The chances are, if we were to try and spin down another medical profession’s roles, responsibilities, training, scope, and top of license capabilities… we’d likely and very unintentionally sell them short….. only because, we aren’t them and we don’t know them as well as they know themselves.
SO! This brings us all back to the fact that if we wish to be more known and more visible, if we want the public to see us as a first in line, choice provider: We need to lead by example. We live a life becoming of our profession. We need to engage in a way that shows us as accessible professionals and connect-worthy-individuals. We need to talk about our profession all the time… which leads us to!

4. A Vegan and A CrossFitter Walk Into A Bar…

“I only know this because they told the entire bar within two minutes.”
Too soon? ?
The fact is.. you ooze this stuff. Everything you see, everything you say, everything you hear, and everything you do is encoded like PT much as Neo interacts with the matrix.

If you are sensing a theme, you’re absolutely spot on. What this fourth habit is really encouraging you to do is to truly talk and share about Physical Therapy beyond the #PTwins sharing, beyond being available… it’s challenging you to be outwardly expressive in the same way you’re already inwardly aware of how so many facets of life can be seen in PT code. So, share it and share it gratuitously. The 2020s as a decade could certainly use some social influence in pursuit of best health.

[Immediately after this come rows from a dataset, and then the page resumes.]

(** The entry of a path is the record of the last row that carries it. *)
Lemma fold_step_last pre line post d :
  is_data_row line = true →
  Forall (λ l, is_data_row l = true → path_cell l ≠ path_cell line) post →
  fold_left step (pre ++ line :: post) d !! path_cell line = Some (record_of line).
Proof.
  intros Hrow Hpost. rewrite fold_left_app. cbn [fold_left].
  rewrite fold_step_other by done. unfold step at 1. rewrite Hrow.
  apply lookup_insert_eq.
Qed.

(** ** The report *)

Lemma check_metric_run ap item out :
  check_metric ap item out
  = (out ++ [metric_event item], inr (ap && eq100 item.2)).
Proof.
  destruct item as [name v]. unfold check_metric, metric_event, eq100. cbn.
  destruct (Num.eq_float v Float.hundred); cbn.
  - by rewrite andb_true_r.
  - by rewrite andb_false_r.
Qed.

Lemma check_metrics_run l ap out :
  Io.for_each l check_metric ap out
  = (out ++ map metric_event l, inr (ap && forallb (λ it, eq100 it.2) l)).
Proof.
  revert ap out. induction l as [|it l IH]; intros ap out; cbn.
  - by rewrite app_nil_r, andb_true_r.
  - unfold Io.bind. rewrite check_metric_run, IH.
    by rewrite <- app_assoc, andb_assoc.
Qed.

Lemma all_100_items data :
  forallb (λ it : string * number, eq100 it.2) (items data) = all_100 data.
Proof. by destruct data. Qed.

Lemma check_contract_run d ap cs c out :
  check_contract d (ap, cs) c out
  = (out ++ contract_events d c,
     inr (ap && contract_ok d c, cs ++ checked d [c])).
Proof.
  unfold check_contract, contract_events, contract_ok, checked.
  cbn [filter list_filter]. destruct (d !! c) as [data|] eqn:E.
  - rewrite bool_decide_eq_true_2 by eauto.
    rewrite decide_True by eauto.
    unfold Io.bind, Io.print, Io.lift, Io.ret, Exn.getitem, Exn.ret.
    rewrite E. cbv beta iota.
    rewrite check_metrics_run, all_100_items.
    by rewrite <- app_assoc.
  - rewrite bool_decide_eq_false_2 by (intros [? [=]]).
    rewrite decide_False by (intros [? [=]]). cbn.
    by rewrite !app_nil_r, andb_true_r.
Qed.

Lemma check_contracts_run d l ap cs out :
  Io.for_each l (check_contract d) (ap, cs) out
  = (out ++ flat_map (contract_events d) l,
     inr (ap && forallb (contract_ok d) l, cs ++ checked d l)).
Proof.
  revert ap cs out. induction l as [|c l IH]; intros ap cs out.
  - cbn. by rewrite !app_nil_r, andb_true_r.
  - cbn [Io.for_each flat_map forallb]. unfold Io.bind at 1.
    rewrite check_contract_run, IH.
    rewrite <- !app_assoc, andb_assoc. unfold checked.
    change (c :: l) with ([c] ++ l). by rewrite filter_app.
Qed.

Lemma list_source_run d tracked cs c out :
  is_Some (d !! c) →
  list_source d tracked cs tt c out
  = (out ++ source_events d tracked cs c, inr tt).
Proof.
  intros [data Hc]. unfold list_source, source_events.
  destruct (_ && _); [|by cbn; rewrite app_nil_r].
  destruct (negb _); [done|].
  destruct (mem c cs); [|by cbn; rewrite app_nil_r].
  unfold Io.bind, Io.lift, Exn.getitem. by rewrite Hc.
Qed.

Lemma list_sources_run d tracked cs keys out :
  Forall (λ k, is_Some (d !! k)) keys →
  Io.for_each keys (list_source d tracked cs) tt out
  = (out ++ flat_map (source_events d tracked cs) keys, inr tt).
Proof.
  intros H. revert out. induction H as [|k keys Hk _ IH]; intros out.
  - cbn. by rewrite app_nil_r.
  - cbn [Io.for_each flat_map]. unfold Io.bind at 1.
    rewrite (list_source_run _ _ _ _ _ Hk), IH. by rewrite <- app_assoc.
Qed.

(** The sorted keys are the keys. *)
Lemma elem_of_sorted_keys d k : k ∈ sorted_keys d ↔ is_Some (d !! k).
Proof.
  unfold sorted_keys. rewrite merge_sort_Permutation.
  rewrite list_elem_of_fmap. split.
  - intros ([k' data] & -> & H%elem_of_map_to_list). eauto.
  - intros [data H]. exists (k, data). by rewrite elem_of_map_to_list.
Qed.

(** [evaluate] never raises; what it adds to the output and what it
    returns depend on the dictionary and the tracked list only. *)
Lemma evaluate_run d tracked out :
  evaluate d tracked out = (out ++ breakdown d tracked, inr (verdict d tracked)).
Proof.
  unfold evaluate, breakdown, verdict.
  unfold Io.bind at 1. unfold Io.print at 1.
  unfold Io.bind at 1. rewrite check_contracts_run.
  unfold Io.bind at 1. unfold Io.print at 1.
  unfold Io.bind at 1. rewrite list_sources_run.
  - cbn. by rewrite <- !app_assoc.
  - apply Forall_forall. intros k. apply elem_of_sorted_keys.
Qed.

(** The verdict, spelled out. *)
Lemma verdict_true_iff d tracked :
  verdict d tracked = true ↔
  ∀ c data, c ∈ tracked → d !! c = Some data →
    eq100 (lines data) = true ∧ eq100 (statements data) = true ∧
    eq100 (branches data) = true ∧ eq100 (functions data) = true.
Proof.
  unfold verdict. rewrite forallb_forall. split.
  - intros H c data Hc%list_elem_of_In Hd. specialize (H c Hc).
    unfold contract_ok in H. rewrite Hd in H. destruct data as [l s b f].
    unfold all_100 in H. cbn in H. fold (eq100 l) (eq100 s) (eq100 b) (eq100 f) in H.
    cbn. destruct (eq100 l), (eq100 s), (eq100 b), (eq100 f); done.
  - intros H c Hc%list_elem_of_In. unfold contract_ok.
    destruct (d !! c) as [data|] eqn:Hd; [|done].
    destruct (H c data Hc Hd) as (Hl & Hs & Hb & Hf). destruct data as [l s b f].
    unfold all_100. cbn in *. fold (eq100 l) (eq100 s) (eq100 b) (eq100 f).
    by rewrite Hl, Hs, Hb, Hf.
Qed.

Lemma report_and_exit_run d tracked out :
  report_and_exit d tracked out
  = (out ++ breakdown d tracked
         ++ [if verdict d tracked then CheckPassed else CheckFailed],
     inl (SystemExit (if verdict d tracked then 0 else 1))).
Proof.
  unfold report_and_exit, Io.bind. rewrite evaluate_run. unfold final_result.
  destruct (verdict d tracked); cbn; by rewrite <- app_assoc.
Qed.

Lemma verdict_ext d1 d2 tracked :
  (∀ c, c ∈ tracked → d1 !! c = d2 !! c) →
  verdict d1 tracked = verdict d2 tracked.
Proof.
  intros H. unfold verdict. induction tracked as [|c l IH]; [done|].
  cbn [forallb]. rewrite IH by (intros; apply H; set_solver).
  unfold contract_ok. rewrite (H c) by set_solver. done.
Qed.

Lemma eq100_iff v :
  eq100 v = true ↔ v = PyFloat Float.hundred ∨ v = PyInt 100.
Proof.
  unfold eq100, Num.eq_float. destruct v as [z|g]; split.
  - unfold Num.int_eq_float, Float.hundred. cbn [cond_Zopp Z.leb Z.compare].
    change (2 ^ (- (-46))) with 70368744177664. intros H%Z.eqb_eq.
    right. f_equal. lia.
  - intros [[=]|[= ->]]. reflexivity.
  - unfold SFeqb, Float.hundred, SFcompare.
    destruct g as [s|[]| |[] m e]; try discriminate.
    destruct (Z.compare_spec e (-46)) as [->| |]; try discriminate.
    destruct (Pos.compare_cont Eq m 7036874417766400) eqn:Hc; try discriminate.
    apply Pos.compare_eq in Hc as ->. by left.
  - intros [[= ->]|[=]]. reflexivity.
Qed.

(** A run, spelled out. *)
Lemma run_with_eq tracked proc :
  run_with tracked proc
  = if returncode proc =? 0 then
      let d := fold_left step (Str.split "010" (stdout proc)) ∅ in
      ([Checking] ++ breakdown d tracked
         ++ [if verdict d tracked then CheckPassed else CheckFailed],
       if verdict d tracked then 0 else 1)
    else ([Checking; FailedToRun; Stderr (stderr proc)], 1).
Proof.
  unfold run_with, main_with, run_forge.
  unfold Io.bind at 1. unfold Io.print at 1. unfold Io.bind at 1.
  destruct (returncode proc =? 0).
  - unfold Io.ret at 1. unfold Io.bind at 1, Io.lift.
    rewrite parseReport_fold. by rewrite report_and_exit_run.
  - reflexivity.
Qed.

(** The cells of a row as [forge] prints it. *)
Lemma forge_row_split file l s b f tail :
  has "|" file = false → has "|" l = false → has "|" s = false →
  has "|" b = false → has "|" f = false →
  tail = "" ∨ Str.startswith "|" tail = true →
  ∃ rest, Str.split "|" (forge_row file l s b f tail)
          = "" :: file :: l :: s :: b :: f :: rest.
Proof.
  intros Hfile Hl Hs Hb Hf Htail. unfold forge_row.
  rewrite sapp_cons, sapp_nil_l. cbn [Str.split]. rewrite Ascii.eqb_refl.
  rewrite !(sapp_cons "|" ""), !sapp_nil_l.
  rewrite !split_app by done.
  destruct Htail as [->|Htail].
  - exists []. by rewrite sapp_nil_r, split_none.
  - apply startswith_inv in Htail as [t ->].
    rewrite sapp_cons, sapp_nil_l, split_app by done. eauto.
Qed.

Lemma forge_row_cells file l s b f tail :
  has "|" file = false → has "|" l = false → has "|" s = false →
  has "|" b = false → has "|" f = false →
  tail = "" ∨ Str.startswith "|" tail = true →
  Str.contains " | " (forge_row file l s b f tail) = true →
  Str.strip file ≠ "" → Str.startswith "-" (Str.strip file) = false →
  is_data_row (forge_row file l s b f tail) = true
  ∧ path_cell (forge_row file l s b f tail) = Str.strip file
  ∧ record_of (forge_row file l s b f tail)
    = Coverage (number_of l) (number_of s) (number_of b) (number_of f).
Proof.
  intros Hfile Hl Hs Hb Hf Htail Hsp Hne Hdash.
  destruct (forge_row_split file l s b f tail) as [rest Hsplit]; [done..|].
  unfold is_data_row, path_cell, record_of, cell. rewrite Hsplit, Hsp.
  cbn [nth length]. rewrite Hdash.
  assert (Str.startswith "|" (forge_row file l s b f tail) = true) as ->
    by apply (startswith_app "|").
  destruct (Str.strip file); [done|]. done.
Qed.

Lemma not_tracked_in_breakdown d tracked c :
  is_Some (d !! c) → Str.startswith "src/" c = true →
  c ≠ "src/Counter.sol" → c ∉ tracked →
  NotTracked c ∈ breakdown d tracked.
Proof.
  intros Hin Hsrc Hcounter Hnot. unfold breakdown.
  rewrite !elem_of_app. right. right. right. left.
  apply list_elem_of_In, in_flat_map. exists c. split.
  - by apply list_elem_of_In, elem_of_sorted_keys.
  - unfold source_events. rewrite Hsrc.
    assert (String.eqb c "src/Counter.sol" = false) as ->
      by by apply String.eqb_neq.
    unfold mem. rewrite bool_decide_eq_false_2 by done. cbn. auto.
Qed.

(** The listing goes through the keys in increasing order. *)
Lemma sorted_keys_sorted d : Sorted String.le (sorted_keys d).
Proof. apply (Sorted_merge_sort String.le). Qed.

(** ** The primitives on concrete inputs *)

Example split_row : Str.split "|" "| a | b |" = [""; " a "; " b "; ""].
Proof. reflexivity. Qed.

Example split_no_delimiter : Str.split "|" "ab" = ["ab"].
Proof. reflexivity. Qed.

Example strip_blanks : Str.strip (String "009" "  a b  ") = "a b".
Proof. reflexivity. Qed.

Example search_leftmost : Re.search " 1.2.35% (3/4) 100.00%" = Some "2.35".
Proof. reflexivity. Qed.

Example search_nothing : Re.search "12% .5% 3.% 4.5" = None.
Proof. reflexivity. Qed.

Example hundred_literal : Float.of_string "100.0" = Some Float.hundred.
Proof. vm_compute. reflexivity. Qed.

Example float_rounds_to_nearest :
  Float.of_string "0.1" = Some (S754_finite false 7205759403792794 (-56))
  ∧ Float.of_string "100.000000000000001" = Some Float.hundred.
Proof. split; vm_compute; reflexivity. Qed.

5. Lead a community class.

During the nascent years of my career, I had the opportunity to open up a hospital based community fitness/wellness program based on kettlebells and physical therapy wellness principles. During the two years we ran that program, we were named as finalists for the Best in San Diego contest as ran by the local news outlet The Union Tribune. Now, this was way back in the early twenty-teens.
That said, it was an incredible experience as it most fitness programs come out of gyms, studios, and health clubs — rarely do they come out of a medical brand or healthcare practice. As such, we got a different level of attention and TRUST from the public… an exercise and wellness program that was developed by clinicians. Our attendees felt safe under our supervision and more willing to engage in high intensity exercise.
Of the many memories, two moments stand out: (1) when an attendee who had lived with chronic pain for years said for the first time in 20 years, they didn’t have bilateral knee pain. And, (2) this incredible throwback moment caught on video:

Suffice to say, this class was the joy of my time working in this metropolitan medical campus. Why? Because it was through this class I saw the true potential of showing the general community IN PERSON the power, breadth, depth, and scope of Physical Therapy.